Quem seria tão impoluta figura? Temos primeiro que apresentá-lo para só depois irmos ao causo. Vamos lá. Embora houvesse se tornado um homenzarrão alto e forte como um búfalo, por ser filho de um tal de Geraldo e xará do pai nos cartórios e na pia de batismo, natural que quando pequenino fosse tratado no diminutivo. Ficou sendo o Geraldinho e por força do hábito dos mais próximos, cresceu Geraldinho e Geraldinho ficou. O apodo fixado ao nome é fácil de explicar. Pensem um homem sossegado. Mais que Geraldinho? Impossível! Foi daí que veio o apelido. Diziam as más línguas que puséssemos Geraldinho tomando conta de dois jabutis, pelo menos um deles iria fugir. É essa a provável causa do apelido. Pelo menos é o que penso. Agora o causo.
Aquele rio que nasce da confluência do Paraibuna e do Paraitinga é o Paraíba do Sul. Atravessa um pedaço do estado de São Paulo e desagua no norte do estado do Rio de Janeiro. Até a metade do século passado era um rio caudaloso quando não havia represas hidroelétricas que hoje também controlam o regime de suas águas. Muita gente foi falar com Deus ao tentar atravessá-lo a nado. Era perigoso e devorador de gente. Tornou-se atualmente um rio tímido, estreitou o seu leito e hoje não põe mais medo a ninguém. Em suas águas, lá nos “antigamente”, não era incomum se fisgar dourados de mais de três quilos. Isso além dos mandis (o açu e o chorão), lambaris, bagres e também as traíras que se escondiam entre as raízes dos aguapés (aqui chamamos essa planta aquática de baronesa) que eram endêmicas em algumas das concavidades de seus meandros. Nesse rio, entre Caçapava e Taubaté, é que se deu o ocorrido.
Geraldinho tinha a bossa de pescar, atividade que não exige pressa, ao contrário, requer paciência das mais obstinadas. Gente ansiosa, apressada, não nasceu para pescar. Já Geraldinho.... Ia me esquecendo de dizer que esse nosso amigo morava na zona rural entre essas duas localidades citadas linhas atrás. Um dia pegou suas tralhas e foi para a barranca do Paraíba pescar seus mandis, quem sabe um dourado daqueles. Quem sabe? Foi cedinho quando o rio ainda vomitava sua neblina espessa dos primeiros dias de primavera. Até que, sem mais e nem menos, apareceu um hominho todo choroso dizendo que não valia a pena viver. Reclamou que mulher fugira com outro, que estava desempregado, etc, etc. Enfim, viver não tinha mais sentido para ele. E se atirou no rio.
Geraldinho, que era homem de boa alma e corajoso também (eu me esquecera de mencionar esses detalhes importantes), pulou atrás, pegou o baixinho pelo cangote e trouxe o pobre para fora do perigo. Eu deu uma esculhambação no infeliz.
— Que porcaria de homem é você? Tentar se matar por causa de mulher. Onde já se viu? Mulher, meu amigo, é como trem, uma vai e outra vem – e foi tirando sua camisa mais as botinas para secarem.

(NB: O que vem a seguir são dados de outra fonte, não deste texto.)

(** The congestion-aware router on the grid: when no intersection holds
    more than [5 * K + 4] vehicles, and [(R + C) * (1 + K)] stays below
    the router's infinity, a route is always found; it has at least
    grid-distance many hops and its congestion cost is at most
    [1 + K] times the grid distance. With fewer than five vehicles at
    every intersection ([K = 0]) it is a shortest route. *)
Theorem dijkstraCongestionPath_grid R C graph city K src dest :
  0 < R -> 0 < C -> buildGridGraph R C = Some graph ->
  Forall (fun node => nonneg4 (q node)) city ->
  Forall (fun node => sum4 (q node) <= 5 * K + 4) city ->
  0 <= K -> (R + C) * (1 + K) <= INF ->
  0 <= src < R * C -> 0 <= dest < R * C ->
  exists p c,
    dijkstraCongestionPath src dest graph city = Some p /\
    NoDup p /\ hd_error p = Some src /\ last p src = dest /\
    linked graph p /\
    walk (edgeWeight city) graph src p dest c /\
    manhattan C src dest + 1 <= Z.of_nat (length p) <= c + 1 /\
    c <= manhattan C src dest * (1 + K).
Proof.
  intros HR HC Hgrid Hn Hsum HK Hsmall Hs Hd.
  pose proof (grid_length R C graph HR HC Hgrid) as Hl.
  pose proof (edgeWeight_bounds city K Hn Hsum HK) as Hwt.
  assert (Hsr : in_range graph src) by (unfold in_range; lia).
  assert (Hdr : in_range graph dest) by (unfold in_range; lia).
  destruct (route_correct (edgeWeight city) graph src
              (grid_graph_ok R C graph HR HC Hgrid)
              (edgeWeight_ge1 city graph Hn) Hsr dest Hdr)
    as (p & E & H).
  assert (Hm : 0 <= manhattan C src dest < R + C).
  { destruct (grid_coords R C HC src Hs) as (A & B & _).
    destruct (grid_coords R C HC dest Hd) as (A' & B' & _).
    unfold manhattan. lia. }
  destruct (grid_walk_cheap R C graph HR HC Hgrid (edgeWeight city) (1 + K)
              Hwt src Hs (Z.to_nat (manhattan C src dest)) dest Hd)
    as (p0 & c0 & W0 & Hc0); [lia |].
  rewrite Z2Nat.id in Hc0 by lia.
  assert (Hc0' : c0 < INF) by nia.
  destruct H as [[_ Hall] | (Np & c & Hc & Wp & Least)].
  - specialize (Hall _ _ W0). lia.
  - destruct (walk_linked _ _ _ _ _ _ Wp) as (Hh & Hla & Hk).
    destruct (grid_walk_hops R C graph HR HC Hgrid (edgeWeight city) (1 + K)
                Hwt _ _ _ _ Wp) as (_ & Hops).
    specialize (Least _ _ W0).
    exists p, c. unfold dijkstraCongestionPath.
    splits; auto; lia.
Qed.

Lemma dijkstraCongestionPath_grid_witness :
  exists p c,
    dijkstraCongestionPath 0 3 grid22 city22 = Some p /\
    NoDup p /\ hd_error p = Some 0 /\ last p 0 = 3 /\
    linked grid22 p /\
    walk (edgeWeight city22) grid22 0 p 3 c /\
    manhattan 2 0 3 + 1 <= Z.of_nat (length p) <= c + 1 /\
    c <= manhattan 2 0 3 * (1 + 10).
Proof.
  apply (dijkstraCongestionPath_grid 2 2 grid22 city22 10 0 3).
  - lia.
  - lia.
  - reflexivity.
  - unfold city22, nonneg4. repeat constructor; cbn; lia.
  - unfold city22, sum4. repeat constructor; cbn; lia.
  - lia.
  - unfold INF. lia.
  - lia.
  - lia.
Defined.

(** ** The allocator's reconciliation order *)

Lemma dir_cases d : 0 <= d <= 3 -> d = 0 \/ d = 1 \/ d = 2 \/ d = 3.
Proof. lia. Qed.

(** The growing scan picks the longest queue, the first of them. *)
Lemma pickInc_spec qs j :
  nonneg4 qs -> 0 <= j <= 3 ->
  0 <= pickInc qs <= 3 /\
  get4 qs j <= get4 qs (pickInc qs) /\
  (j < pickInc qs -> get4 qs j < get4 qs (pickInc qs)).
Proof.
  intros Hq Hj. destruct qs as [a b c d].
  unfold nonneg4 in Hq. cbn [at0 at1 at2 at3] in Hq.
  destruct (dir_cases j Hj) as [-> | [-> | [-> | ->]]];
    unfold pickInc, get4; cbn; case_bools; cbn; lia.
Qed.

(** The shrinking scan picks, among the directions that still have more
    than one second, the shortest queue, the first of them. *)
Lemma pickDec_spec qs times j :
  pickDec qs times <> -1 -> 0 <= j <= 3 -> 1 < get4 times j ->
  get4 qs (pickDec qs times) <= get4 qs j /\
  (j < pickDec qs times -> get4 qs (pickDec qs times) < get4 qs j).
Proof.
  intros Hp Hj. destruct qs as [a b c d], times as [ta tb tc td].
  revert Hp.
  destruct (dir_cases j Hj) as [-> | [-> | [-> | ->]]];
    unfold pickDec, get4, INT_MAX; cbn; case_bools; cbn; lia.
Qed.

Lemma growLoop_closed qs times assigned c adj t a n :
  growLoop qs times assigned c adj = (t, a, n) ->
  nonneg4 qs -> assigned <= c ->
  t = set4 times (pickInc qs) (get4 times (pickInc qs) + (c - assigned)).
Proof.
  revert t a n.
  funelim (growLoop qs times assigned c adj); intros t a n Hr Hq Hle.
  - destruct (pickInc_spec qs 0 Hq) as [Hi _]; [lia |].
    rewrite (H t a n Hr Hq) by lia.
    rewrite get4_set4 by lia. rewrite Z.eqb_refl.
    destruct times as [ta tb tc td].
    destruct (dir_cases _ Hi) as [-> | [-> | [-> | ->]]];
      unfold set4, get4; cbn; f_equal; lia.
  - inversion Hr; subst t a n.
    destruct (pickInc_spec qs 0 Hq) as [Hi _]; [lia |].
    replace (c - assigned) with 0 by lia. rewrite Z.add_0_r.
    destruct times as [ta tb tc td].
    destruct (dir_cases _ Hi) as [-> | [-> | [-> | ->]]]; reflexivity.
Qed.

Lemma get4_ge1 times d : ge1_4 times -> 1 <= get4 times d.
Proof.
  destruct times as [ta tb tc td]. unfold ge1_4, get4. cbn. intros H.
  case_bools; lia.
Qed.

Quando ia retomar sua pescaria, não é o baixinho se atirou novamente naquelas águas mortais. Ali o rio não dava pé. Mas Geraldinho não queria que o baixinho morresse e mergulhou até que o pegou novamente pelo cachaço e o trouxe novamente às barrancas.
Deu uns tabefes no infeliz e todo cheio de autoridade, foi dizendo:
— Aqui nesse meu pedaço de rio, ninguém morre afogado. O senhor trate de cuidar da vida que Deus lhe deu. Nossas vidas só Ele pode tirar.

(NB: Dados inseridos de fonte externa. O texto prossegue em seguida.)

(** C1 (as stated) fails: in [newcomer_first_store] the product [gadget] is
    tracked and its price, 15, is at most its target, 20, but [newcomer]
    has no price and its refresh fails; the comparison raises TypeError, so
    no [price_drops] is computed that would hold [gadget], and nothing is
    sent. *)
Lemma price_drops_exact_counterexample :
  gadget ∈ products (update_prices decimal_float false 1700000100
                       newcomer_first_store).2 /\
  at_or_below_target gadget /\
  (compute_price_drops decimal_float false 1700000100 newcomer_first_store).1
    = Raise TypeError /\
  (check_prices decimal_float false 1700000100 newcomer_first_store).1
    = Raise TypeError /\
  outbox (check_prices decimal_float false 1700000100 newcomer_first_store).2 = [].
Proof.
  split; [apply list_elem_of_further, list_elem_of_here|].
  split; [exists 15%float; split; reflexivity|].
  repeat split; vm_compute; reflexivity.
Qed.

(** C9: [check_prices] completes only if every tracked product has a price
    when the comparison loop runs.  If, after [update_prices], some product
    still has a null current_price (it was loaded or added without one and
    its refresh failed), the comparison raises TypeError: the check is
    aborted, the product is not skipped, and no notification is sent, not
    even for the products that did drop.  If every product has a price,
    [check_prices] returns normally. *)
Theorem check_prices_null_price (f : string -> option float) (force : bool)
    (now : float) (s : State) :
  truthy str_truthy (email_receiver s) = true ->
  (Exists (fun p => current_price p = None)
          (products (update_prices f force now s).2) ->
   (check_prices f force now s).1 = Raise TypeError /\
   outbox (check_prices f force now s).2 = outbox s /\
   products (check_prices f force now s).2
     = products (update_prices f force now s).2) /\
  (Forall (fun p => current_price p <> None)
          (products (update_prices f force now s).2) ->
   (check_prices f force now s).1 = Ok ()).
Proof.
  intros Hr. split.
  - intros Hex.
    pose proof (collect_price_drops_unpriced _
      (let r := update_prices f force now s in
       if nonempty r.1 then print_colored (MsgUpdated (length r.1)) r.2 else r.2)
      Hex) as Hc.
    rewrite <- compute_price_drops_result in Hc.
    destruct (compute_price_drops_frame f force now s) as [(_&_&_&Hp&_&_&_&_&Ho) _].
    destruct (update_prices_products f force now s) as (_ & _ & Ho' & _).
    unfold check_prices. rewrite Hr. cbn [negb].
    destruct (compute_price_drops f force now s) as [r s1]. cbn [fst snd] in *.
    subst r. cbn [fst snd]. split; [reflexivity|]. split; congruence.
  - intros Hall.
    destruct (check_prices_store f force now s Hr) as (Hok & _).
    apply (Hok (List.filter price_dropped (products (update_prices f force now s).2))).
    rewrite compute_price_drops_result. apply collect_price_drops_priced. exact Hall.
Qed.

Lemma check_prices_null_price_witness :
  (check_prices decimal_float false 1700000100 unpriced_newcomer_store).1
    = Raise TypeError /\
  outbox (check_prices decimal_float false 1700000100 unpriced_newcomer_store).2 = [].
Proof.
  assert (H : Exists (fun p => current_price p = None)
    (products (update_prices decimal_float false 1700000100 unpriced_newcomer_store).2)).
  { apply Exists_cons_tl. apply Exists_cons_hd. reflexivity. }
  destruct (proj1 (check_prices_null_price decimal_float false 1700000100
                     unpriced_newcomer_store eq_refl) H) as (H1 & H2 & _).
  split; [exact H1 | exact H2].
Defined.

(** * Further properties *)

(** ** The products file *)

Lemma from_dict_complete (d : dict) :
  complete d -> exists p, from_dict d = Ok p /\ d = to_dict p.
Proof.
  destruct d as [[u|] [t|] [ti|] [cp|] [lc|]]; intros (H1 & H2 & H3 & H4 & H5);
    cbn in *; try congruence.
  exists (mkProduct u t ti cp lc). split; reflexivity.
Qed.

Lemma from_dict_incomplete (d : dict) :
  ~ complete d -> from_dict d = Raise KeyError.
Proof.
  intros H. destruct d as [[u|] [t|] [ti|] [cp|] [lc|]]; try reflexivity.
  exfalso. apply H. repeat split; discriminate.
Qed.

Lemma to_dict_complete (p : Product) : complete (to_dict p).
Proof. repeat split; discriminate. Qed.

O baixinho derramou umas lágrimas, agradeceu as palavras e prometeu que não ia mais fazer aquilo. Então, nosso Geraldinho se despiu da brabeza, da coragem e voltou ao Geraldinho que conhecemos. Acendeu seu cigarrinho de palha, colocou minhoca no anzol e se internou naquele seu mundinho onde pressa era algo que não existia.
As horas foram correndo. Lá pelas tantas desembrulhou seu pacotinho que guardava um pão com sardinha e comeu aquela gororoba como se fosse um príncipe. Pescou uns mandis, algumas traíras. Já pelo meio da tarde ouviu sirene e percebeu dois carros de polícia chegando. Nem se incomodou continuou atento à vara de pesca e pitando seu cigarrinho. Os policiais desceram das viaturas e um sargento foi logo perguntando:
— O senhor está aqui faz tempo?
— Desde bem cedinho.
— Recebemos a denúncia e corremos até aqui. O senhor não viu aquele homem se enforcando no pé de ingá?
— Deus do céu. Não é que ele se matou mesmo. Eu vi ele subindo na árvore, mas pensei que era pra se secar.